=== YOUR TASK ===
Report how many lines in the records hold the string "perturb"; give the number and nothing else.

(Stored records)
(** [update_state(state, control, target_update=False)]. *)
Definition update_state (state : vec4 R) (control : R * R)
    (target_update : bool) : M world (vec4 R) :=
  (let r := range state in
   let theta := bearing_deg state in
   let crs := course_deg state in
   let spd := snd control in
   let theta := Rmod theta 360 in
   let theta := theta - fst control in
   let theta := Rmod theta 360 in
   let theta := if Rlt_dec theta 0 then theta + 360 else theta in
   let crs := Rmod crs 360 in
   let crs := crs - fst control in
   let crs := if Rlt_dec crs 0 then crs + 360 else crs in
   let crs := Rmod crs 360 in
   let '(x, y) := pol2cart r (radians theta) in
   movement <- ask target_movement ;;
   p <- ask prob ;;
   crs <- (if target_update then
             if String.eqb movement "circular"
             then (c <- with_self (circular_control 5) ;;
                   ret (crs + IZR (fst c)))
             else with_rng (perturb p crs)
           else with_rng (perturb p crs)) ;;
   let crs := Rmod crs 360 in
   let crs := if Rlt_dec crs 0 then crs + 360 else crs in
   speed_t <- ask target_speed ;;
   let '(dx, dy) := pol2cart speed_t (radians crs) in
   let pos0 := x + dx - spd in
   let pos1 := y + dy in
   let r := sqrt (pos0 ^ 2 + pos1 ^ 2) in
   let theta_rad := arctan2 pos1 pos0 in
   let theta := degrees theta_rad in
   let theta := if Rlt_dec theta 0 then theta + 360 else theta in
   ret (Vec4 r theta crs spd))%monad.
(** * staticjinja: dependency graph, source classification and reloader

    A shallow embedding of [staticjinja/dep_graph.py],
    [staticjinja/sources.py] and [staticjinja/reloader.py], and of
    [get_rule] and [get_context] of [staticjinja/staticjinja.py].

    Vertices (relative file names) are strings, Python sets of file names
    are [gset string], Python dicts keyed by file names are
    [gmap string _].  Python exceptions are values of [exn]; a call that
    may raise returns a [result].  Methods that mutate [self] in place
    return the object as it is when control leaves the method, also when
    it leaves through an exception: a mutation done before the raise is
    kept, exactly as for the Python object.  Output written with [print]
    is not modelled. *)

From Stdlib Require Import Ascii String.
From stdpp Require Import gmap strings list fin_maps fin_sets relations.

Open Scope string_scope.

Set Warnings "-clear-no-such-hyp".

(** ** Exceptions and results *)

Inductive exn : Type :=
| KeyError (key : string)
| ValueError (msg : string)
| AttributeError (name : string)
| ExternalError (msg : string).

Inductive result (A : Type) : Type :=
| Ok (a : A)
| Raise (e : exn).
Arguments Ok {A} a.
Arguments Raise {A} e.

Definition is_ok {A} (r : result A) : bool :=
  match r with Ok _ => true | Raise _ => false end.

(** Iteration over a Python set visits every member once, in an order
    the language leaves unspecified; [elements] fixes one such order.
    The proofs below use of it only that it lists every member once, and
    the sets iterated in the evaluated examples have at most one
    member. *)
Definition set_iter (s : gset string) : list string := elements s.

(** ** dep_graph.py *)

Module DepGraph.

(** [class DepGraph]: the two attributes set by [__init__]. *)
Record t : Type := mk {
  parents : gmap string (gset string);
  children : gmap string (gset string)
}.

(** [from_parents], first loop: [children[filename] = set()] for every
    key of [parents]. *)
Definition empty_children (parents : gmap string (gset string))
  : gmap string (gset string) :=
  (λ _, ∅) <$> parents.

(** [children[d].add(filename)]: the subscript raises [KeyError] when
    [d] is not a key. *)
Definition add_child (filename d : string)
    (children : gmap string (gset string))
  : result (gmap string (gset string)) :=
  match children !! d with
  | None => Raise (KeyError d)
  | Some s => Ok (<[d := {[filename]} ∪ s]> children)
  end.

(** [children[d].remove(filename)]: the subscript raises [KeyError d]
    when [d] is not a key, and [set.remove] raises [KeyError filename]
    when [filename] is not a member. *)
Definition remove_child (filename d : string)
    (children : gmap string (gset string))
  : result (gmap string (gset string)) :=
  match children !! d with
  | None => Raise (KeyError d)
  | Some s =>
      if decide (filename ∈ s)
      then Ok (<[d := s ∖ {[filename]}]> children)
      else Raise (KeyError filename)
  end.
(** * Stripeflare webhook worker: a shallow embedding of [main.ts]

    The worker exports one [fetch] handler.  It drains the request body with
    [streamToBuffer], checks the configured credentials and the
    [stripe-signature] header, has the Stripe library verify and decode the
    event, and answers according to the event type.

    The embedding keeps the shape of the source: byte arrays are lists of
    bytes, a readable stream is the finite queue of chunks it will deliver
    together with the way it ends, console output is a trace that is threaded
    through the handler, and a thrown exception is an explicit completion. *)

From Stdlib Require Import String Ascii List ZArith Bool Arith Lia.
From Stdlib Require Import Strings.Byte DecimalString.
Import ListNotations.

Local Open Scope string_scope.

(* ================================================================= *)
(** ** JavaScript values used by the worker *)

(** An [Error] object, as far as the worker looks at it. *)
Record JsError : Type := mkJsError {
  err_name : string;
  err_message : string
}.

(** [String(err)], that is [Error.prototype.toString]. *)
Definition String_of_error (e : JsError) : string :=
  if String.eqb (err_name e) "" then err_message e
  else if String.eqb (err_message e) "" then err_name e
  else err_name e ++ ": " ++ err_message e.

(** The completion of a call: a value, or a thrown exception. *)
Inductive Completion (A : Type) : Type :=
| Normal (a : A)
| Throw (e : JsError).
Arguments Normal {A} a.
Arguments Throw {A} e.

(** Truthiness of a string: only the empty string is falsy. *)
Definition truthy (s : string) : bool := negb (String.eqb s "").

(** Rendering of an integral [number] inside a template literal. *)
Definition string_of_number (n : Z) : string :=
  NilZero.string_of_int (Z.to_int n).

(** Rendering of a [string | null] inside a template literal. *)
Definition string_of_nullable (s : option string) : string :=
  match s with
  | Some v => v
  | None => "null"
  end.

(* ================================================================= *)
(** ** Uint8Array *)

Definition Uint8Array : Type := list byte.

(** [new Uint8Array(n)]: [n] zero bytes. *)
Definition Uint8Array_new (n : nat) : Uint8Array := repeat x00 n.

(** Element-wise overwrite of [target] from index [offset] on with the bytes
    of [source]; the length of [target] never changes. *)
Fixpoint overwrite (target : Uint8Array) (offset : nat) (source : Uint8Array)
  : Uint8Array :=
  match target with
  | [] => []
  | t :: ts =>
      match offset with
      | S o => t :: overwrite ts o source
      | O =>
          match source with
          | [] => target
          | s :: ss => s :: overwrite ts O ss
          end
      end
  end.

Definition RangeError : JsError := mkJsError "RangeError" "offset is out of bounds".

(** [target.set(source, offset)]: throws a RangeError when the source does
    not fit, otherwise copies it in place. *)
Definition Uint8Array_set (target source : Uint8Array) (offset : nat)
  : Completion Uint8Array :=
  if (offset + length source <=? length target)%nat
  then Normal (overwrite target offset source)
  else Throw RangeError.

(* ================================================================= *)
(** ** ReadableStream *)

(** How a stream ends once its queue is drained: it closes, or it errors
    (a network failure, or the caller aborting the request). *)
Inductive StreamEnd : Type :=
| Closed
| Errored (reason : JsError).

Record ReadableStream : Type := mkStream {
  queue : list Uint8Array;
  ending : StreamEnd;
  locked : bool
}.

Definition LockedError : JsError :=
  mkJsError "TypeError" "ReadableStream is locked".

(** The [while (true)] loop of [streamToBuffer].  Each iteration is one
    [reader.read()]: a queued chunk is a [{done: false, value}] and is pushed
    onto [chunks]; on the drained queue of a closed stream the read answers
    [{done: true}] and the loop breaks; on the drained queue of an errored
    stream the read rejects and the exception leaves the loop.  The recursion
    is on the queue of the stream, which is what bounds the loop.  The second
    component is the queue left in the stream. *)
Fixpoint read_loop (q : list Uint8Array) (e : StreamEnd) (chunks : list Uint8Array)
  : Completion (list Uint8Array) * list Uint8Array :=
  match q with
  | c :: rest => read_loop rest e (chunks ++ [c])%list
  | [] =>
      match e with
      | Closed => (Normal chunks, [])
      | Errored r => (Throw r, [])
      end
  end.

(** [chunks.reduce((acc, chunk) => acc + chunk.length, 0)]. *)
Definition totalLength (chunks : list Uint8Array) : nat :=
  fold_left (fun acc chunk => (acc + length chunk)%nat) chunks 0%nat.

(** The copy loop: [result.set(chunk, position); position += chunk.length]. *)
Fixpoint copy_chunks (chunks : list Uint8Array) (result : Uint8Array)
    (position : nat) : Completion Uint8Array :=
  match chunks with
  | [] => Normal result
  | chunk :: rest =>
      match Uint8Array_set result chunk position with
      | Normal result' => copy_chunks rest result' (position + length chunk)
      | Throw e => Throw e
      end
  end.

(** [streamToBuffer].  The [finally] block releases the lock on both exits
    of the [try]; there is no [catch], so a failed read is rethrown. *)
Definition streamToBuffer (readableStream : ReadableStream)
  : Completion Uint8Array * ReadableStream :=
  if locked readableStream then (Throw LockedError, readableStream)
  else
    let '(read, rest) :=
      read_loop (queue readableStream) (ending readableStream) [] in
    let released := mkStream rest (ending readableStream) false in
    match read with
    | Throw e => (Throw e, released)
    | Normal chunks =>
        (copy_chunks chunks (Uint8Array_new (totalLength chunks)) 0, released)
    end.

(* ================================================================= *)
(** ** Request, Response and JSON *)

(** A [Headers] object: the Fetch API stores header names in lower case, and
    [get] joins the values of a repeated header with a comma and a space. *)
Definition Headers : Type := list (string * string).
(** [re.sub(cls, repl, s)] for a pattern that is one character class and a
    replacement that is one character. *)
Fixpoint re_sub_class (cls : ascii -> bool) (repl : ascii) (s : string) : string :=
  match s with
  | EmptyString => EmptyString
  | String c r =>
      String (if cls c then repl else c) (re_sub_class cls repl r)
  end.

Definition is_ascii (c : ascii) : bool := (code c <? 128)%N.

Fixpoint all_chars (p : ascii -> bool) (s : string) : bool :=
  match s with
  | EmptyString => true
  | String c r => p c && all_chars p r
  end.

End PyStr.

(** ** Session file names *)

Module FileName.
Import PyStr.

(** The pattern [[^\w\-.]]: anything that is not a word character, a hyphen
    or a full stop. *)
Definition unsafe_char (c : ascii) : bool :=
  negb (re_word c || (code c =? 45)%N || (code c =? 46)%N).

(** [EvaluationStore._sanitize_email] *)
Definition _sanitize_email (email : string) : string :=
  re_sub_class unsafe_char "_"%char (lower email).

(** The file name part of [EvaluationStore._get_session_file_path]. *)
Definition session_file_name (email : string) : string :=
  "session_" +:+ _sanitize_email email +:+ ".json".

(** The derivation as the specification words it: the class is the ASCII
    class [[A-Za-z0-9_.-]]. *)
Definition spec_class (c : ascii) : bool :=
  let n := code c in
  between 65 90 n || between 97 122 n || between 48 57 n
  || (n =? 95)%N || (n =? 46)%N || (n =? 45)%N.

Definition spec_sanitize (email : string) : string :=
  re_sub_class (fun c => negb (spec_class c)) "_"%char (lower email).

Definition spec_session_file_name (email : string) : string :=
  "session_" +:+ spec_sanitize email +:+ ".json".

(** "josé@x.org" *)
Definition jose_email : string :=
  String "j" (String "o" (String "s" (String (ascii_of_N 233) "@x.org"))).

End FileName.

(** ** Exceptions and the state-and-exception monad

    Python code that mutates objects and raises is embedded as a function
    from a state to an outcome and the state it leaves behind: an exception
    does not undo the mutations made before it. *)

Inductive Exception : Type :=
  | ValueError (msg : string)
  | RuntimeError (msg : string)
  | KeyError (key : string)
  | IndexError
  | TypeError
  | ValidationError
  | OSError (path : string)
  | CompletionError.

(** [str(e)] as interpolated into a message. *)
Definition str_of_exception (e : Exception) : string :=
  match e with
  | ValueError m => m
  | RuntimeError m => m
  | KeyError k => "'" +:+ k +:+ "'"
  | IndexError => "list index out of range"
  | TypeError => "type error"
  | ValidationError => "validation error"
  | OSError p => "cannot open " +:+ p
  | CompletionError => "completion failed"
  end.

Inductive Result (A : Type) : Type :=
  | Ok (a : A)
  | Raise (e : Exception).
Arguments Ok {A} a.
Arguments Raise {A} e.

Definition M (S A : Type) : Type := S -> Result A * S.

Definition ret {S A} (a : A) : M S A := fun s => (Ok a, s).

Definition bind {S A B} (m : M S A) (k : A -> M S B) : M S B :=
  fun s => match m s with
           | (Ok a, s') => k a s'
           | (Raise e, s') => (Raise e, s')
           end.

Definition raise {S A} (e : Exception) : M S A := fun s => (Raise e, s).

Definition get_state {S} : M S S := fun s => (Ok s, s).

Definition modify {S} (f : S -> S) : M S unit := fun s => (Ok tt, f s).

(** [try: body  except Exception as e: handler(e)] *)
Definition try_except {S A} (body : M S A) (handler : Exception -> M S A) : M S A :=
  fun s => match body s with
           | (Ok a, s') => (Ok a, s')
           | (Raise e, s') => handler e s'
           end.

Declare Scope py_scope.
Delimit Scope py_scope with py.
Notation "x <- c ;; k" := (bind c (fun x => k))
  (at level 100, c at next level, right associativity) : py_scope.
Notation "c ;;; k" := (bind c (fun _ => k))
  (at level 100, right associativity) : py_scope.

(** ** Cases and the case history log *)

Module Case.

(** Modelled from the spec: the value tag type of [response_models.case],
    which is not among the sources; one of positive, negative, neutral. *)
Inductive ValueTag : Type := positive | negative | neutral.

Global Instance ValueTag_eq_dec : EqDecision ValueTag.
Proof. solve_decision. Defined.

(** Modelled from the spec: [DraftCase] of [response_models.case], which is
    not among the sources; the three text fields the generator reads. *)
Record DraftCase : Type := {
  vignette : string;
  choice_1 : string;
  choice_2 : string
}.

(** Modelled from the spec: one choice of a tagged case, its text and a tag
    per value axis (the generator reads the tags through
    [choice.__dict__[axis]]). *)
Record ChoiceWithValues : Type := {
  choice : string;
  autonomy : ValueTag;
  beneficence : ValueTag;
  nonmaleficence : ValueTag;
  justice : ValueTag
}.

(** Modelled from the spec: [BenchmarkCandidate] of [response_models.case], a
    case tagged with values. *)
Record BenchmarkCandidate : Type := {
  bc_vignette : string;
  bc_choice_1 : ChoiceWithValues;
  bc_choice_2 : ChoiceWithValues
}.

(** The snapshot an iteration holds: a case or a case tagged with values. *)
Inductive CaseData : Type :=
  | Draft (d : DraftCase)
  | Tagged (b : BenchmarkCandidate).

(** [isinstance(x, BenchmarkCandidate)] *)
Definition as_BenchmarkCandidate (x : CaseData) : option BenchmarkCandidate :=
  match x with
  | Tagged b => Some b
  | Draft _ => None
  end.

(** Modelled from the spec: the iteration entries of [CaseRecord], whose
    class is not among the sources.  An entry is a content snapshot under one
    of the four snapshot tags, or a human evaluation carrying its decision,
    evaluator, edit flag and notes. *)
Inductive SnapshotStep : Type := draft | refined | tagged | value_adjusted.

Record EvaluationMeta : Type := {
  decision : string;
  evaluator : string;
  has_edits : bool;
  notes : option string
}.

Inductive IterationKind : Type :=
  | Snapshot (step : SnapshotStep)
  | HumanEvaluation (meta : EvaluationMeta).

Record Iteration : Type := {
  iteration : nat;
  kind : IterationKind;
  data : CaseData;
  timestamp : string
}.

Definition step_description (it : Iteration) : string :=
  match kind it with
  | Snapshot draft => "draft"
  | Snapshot refined => "refined"
  | Snapshot tagged => "tagged"
  | Snapshot value_adjusted => "value_adjusted"
  | HumanEvaluation _ => "human_evaluation"
  end.

Record CaseRecord : Type := {
  case_id : string;
  refinement_history : list Iteration
}.

(** The dictionary [get_latest_evaluation] returns. *)
Record EvalData : Type := {
  ed_iteration : nat;
  ed_evaluated_at : string;
  ed_decision : string;
  ed_evaluator : string;
  ed_has_edits : bool;
  ed_notes : option string
}.

Definition eval_data_of (it : Iteration) : option EvalData :=
  match kind it with
  | HumanEvaluation m =>
      Some {| ed_iteration := iteration it;
              ed_evaluated_at := timestamp it;
              ed_decision := decision m;
              ed_evaluator := evaluator m;
              ed_has_edits := has_edits m;
              ed_notes := notes m |}
  | Snapshot _ => None
  end.

Fixpoint latest_evaluation (h : list Iteration) : option EvalData :=
  match h with
  | [] => None
  | it :: rest =>
      match latest_evaluation rest with
      | Some e => Some e
      | None => eval_data_of it
      end
  end.

(** Modelled from the spec: [CaseRecord.get_latest_evaluation], the metadata
    of the most recent human evaluation iteration, or none. *)
Definition get_latest_evaluation (r : CaseRecord) : option EvalData :=
  latest_evaluation (refinement_history r).
(** * dashboard.py: acquisition and rendering of the market-price table

    A shallow embedding of [src/dashboard.py].  The script has two
    functions: [get_live_data], which reads a table from the live
    workbook, falls back to a CSV snapshot, cleans and projects it, and
    is memoised by [st.cache_data(ttl=2)]; and [main], which renders
    the page.  Everything the script gets from outside (xlwings, the
    file system, pandas' CSV parser, the timer, the button) is a
    parameter of the model; the pandas operations the script applies to
    the table itself ([dropna], label selection, [empty]) are written
    out on a row-major table. *)

From stdpp Require Import gmap strings list fin_maps.
From Stdlib Require Import QArith Ascii.

Open Scope string_scope.
Open Scope list_scope.
Open Scope Z_scope.

(** ** Exceptions and outcomes *)

(** The exceptions that occur.  [KeyError] is what pandas raises when a
    label is looked up and absent; it carries the absent labels.
    [ExternalError] stands for any other subclass of [Exception] raised
    by xlwings, the file system or the CSV reader, with its class name
    and its [str()]. *)
Inductive exn :=
| KeyError (labels : list string)
| ExternalError (cls : string) (msg : string).

Definition repr_str (s : string) : string := "'" +:+ s +:+ "'".

Fixpoint join (sep : string) (l : list string) : string :=
  match l with
  | [] => ""
  | [s] => s
  | s :: l' => s +:+ sep +:+ join sep l'
  end.

(** [str(e)], as the f-strings of the script format it. *)
Definition exn_str (e : exn) : string :=
  match e with
  | KeyError labels => "[" +:+ join ", " (repr_str <$> labels) +:+ "]"
  | ExternalError _ msg => msg
  end.

Inductive Outcome (A : Type) :=
| Ret (a : A)
| Raise (e : exn).
Arguments Ret {A} a.
Arguments Raise {A} e.

(** ** Tables *)

(** A cell of a table.  [PyNone] and [NaN] are the two missing values
    that occur ([None] in an object column, [nan] in a float column);
    pandas' [isna] treats both as null. *)
Inductive cell :=
| PyNone
| NaN
| Str (s : string)
| Num (q : Q).

Definition isna (c : cell) : bool :=
  match c with
  | PyNone | NaN => true
  | Str _ | Num _ => false
  end.

Definition notna (c : cell) : bool := negb (isna c).

(** A [pd.DataFrame], row-major: the column labels in order (pandas
    allows a label to occur more than once) and the rows.  The row
    index is not modelled: the script never reads it and the table
    widget hides it. *)
Record DataFrame := {
  columns : list string;
  rows : list (list cell)
}.

(** [pd.DataFrame()] *)
Definition DataFrame_new : DataFrame := {| columns := []; rows := [] |}.

(** [df.empty]: true when either axis has length zero. *)
Definition empty (df : DataFrame) : bool :=
  (length (columns df) =? 0)%nat || (length (rows df) =? 0)%nat.

(** The cell of row [r] at position [i]. *)
Definition cell_at (r : list cell) (i : nat) : cell := default NaN (r !! i).

(** All positions of label [key] among [cols], counted from [i]. *)
Fixpoint positions_from (i : nat) (key : string) (cols : list string) : list nat :=
  match cols with
  | [] => []
  | c :: cs =>
      if String.eqb c key then i :: positions_from (S i) key cs
      else positions_from (S i) key cs
  end.

Definition positions (key : string) (cols : list string) : list nat :=
  positions_from 0 key cols.

(** [Index.get_indexer_for]: for each requested label in turn, every
    position that carries it. *)
Definition get_indexer_for (cols keys : list string) : list nat :=
  flat_map (fun k => positions k cols) keys.

(** The requested labels that no column carries. *)
Definition not_found (cols keys : list string) : list string :=
  List.filter (fun k => negb (existsb (String.eqb k) cols)) keys.

(** [df.take(indices, axis=1)] *)
Definition take_columns (indices : list nat) (df : DataFrame) : DataFrame :=
  {| columns := (fun i => default "" (columns df !! i)) <$> indices;
     rows := (fun r => cell_at r <$> indices) <$> rows df |}.

(** [df.dropna(subset=subset)] with the defaults [axis=0], [how='any']:
    a [KeyError] when a label of [subset] is absent, otherwise the rows
    in which every selected cell is non-null. *)
Definition dropna (subset : list string) (df : DataFrame) : Outcome DataFrame :=
  match not_found (columns df) subset with
  | [] =>
      let indices := get_indexer_for (columns df) subset in
      Ret {| columns := columns df;
             rows := List.filter (fun r => forallb (fun i => notna (cell_at r i)) indices)
                                 (rows df) |}
  | missing => Raise (KeyError missing)
  end.

(** [df[keys]] for a list of labels: a [KeyError] when a label is
    absent, otherwise the selected columns in the order requested. *)
Definition getitem (keys : list string) (df : DataFrame) : Outcome DataFrame :=
  match not_found (columns df) keys with
  | [] => Ret (take_columns (get_indexer_for (columns df) keys) df)
  | missing => Raise (KeyError missing)
  end.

=== REPLY ===
2